Stored data
»»

(** ** A deployment with a topic prefix *)

Module BootSample.
#[local] Existing Instance sample_sha.
#[local] Existing Instance CSample.sample_decoders.
#[local] Existing Instance CSample.sample_texts.
#[local] Existing Instance TopicSample.client.
#[local] Existing Instance WSample.formats.
#[local] Existing Instance CoSample.snapshot_formats.

Definition options : ServiceOptions := {|
  so_database_url := "postgres://products"; so_brokers := "kafka:9092"; so_bind := "0.0.0.0:3000";
  so_consumer_group := "product-service"; so_config := Some CSample.file |}.

Definition broker : TopicSample.Broker :=
  TopicSample.add "dev.orders" (3, "compact")
    (TopicSample.add "dev.products" (3, "compact") TopicSample.empty_broker eq_refl) eq_refl.

Abbreviation manual_run :=
  (manual_start MSample.record_sql (fun _ => Ok tt) "w" (Some "dev.") context_new MSample.calm (fun _ => Ok tt)
     (fun _ => Ok tt) (fun _ _ => Ok tt) (fun _ => Ok tt) Ok (PSample.am 0 1) fault_state_new options (broker, MSample.fresh)).
Abbreviation builder_run :=
  (builder_start MSample.record_sql (fun _ => "invalid") (fun _ => Ok tt) "w" (Some "dev.") context_new MSample.calm
     (fun _ => Ok tt) Ok (PSample.am 0 1) fault_state_new options (broker, MSample.fresh)).
Abbreviation loops_of rt := (into_loops (fun _ => Ok tt) (fun _ _ => Ok tt) (fun _ => Ok tt) false rt).

Lemma boots_Ok :
  (match manual_run.1 with Ok ms => Some (topic_prefix (base (ms_config ms))) | Err _ => None end,
   match builder_run.1 with
   | Ok (rt, _) => match loops_of rt with Ok loops => map fst loops | Err _ => [] end
   | Err _ => []
   end)
  = (Some "dev.", ["relay:product_snapshot"; "ingester:order_snapshot"; "dispatcher:order_snapshot"]).
Proof. vm_compute. reflexivity. Qed.

Lemma boot_paths_differ_witness :
  match manual_run.1, builder_run.1 with
  | Ok ms, Ok (rt, _) =>
      ingest_topics (ms_loops ms) = ["orders"]
      /\ match loops_of rt with
         | Ok loops => ingest_topics (map snd loops) = ["dev.orders"]
         | Err _ => False
         end
  | _, _ => False
  end.
Proof.
  pose proof boots_Ok as Hb. destruct manual_run as [[ms|e] finish] eqn:Em; [|discriminate Hb].
  destruct builder_run as [[[rt addr]|e] finish'] eqn:Eb; [|discriminate Hb].
  cbn [fst] in *. destruct (loops_of rt) as [loops|e] eqn:El; [|discriminate Hb].
  injection Hb as Hp _.
  destruct (boot_paths_differ _ _ _ _ _ _ _ _ _ _ _ _ _ _ _ _ _ _ _ _ _ _ _ _ Em Eb El)
    as (prefix & Hm & _ & Hi & Hl & _).
  rewrite Hp in Hm. subst prefix. split; [exact Hi|exact Hl].
Defined.
End BootSample.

««

WORK TASK
From the records above, quote only the lines running from the line with "#[local] Existing Instance sample_sha." to the line with "Definition options : ServiceOptions", both lines included.

ANSWER FOR THIS EXERCISE
#[local] Existing Instance sample_sha.
#[local] Existing Instance CSample.sample_decoders.
#[local] Existing Instance CSample.sample_texts.
#[local] Existing Instance TopicSample.client.
#[local] Existing Instance WSample.formats.
#[local] Existing Instance CoSample.snapshot_formats.

Definition options : ServiceOptions := {|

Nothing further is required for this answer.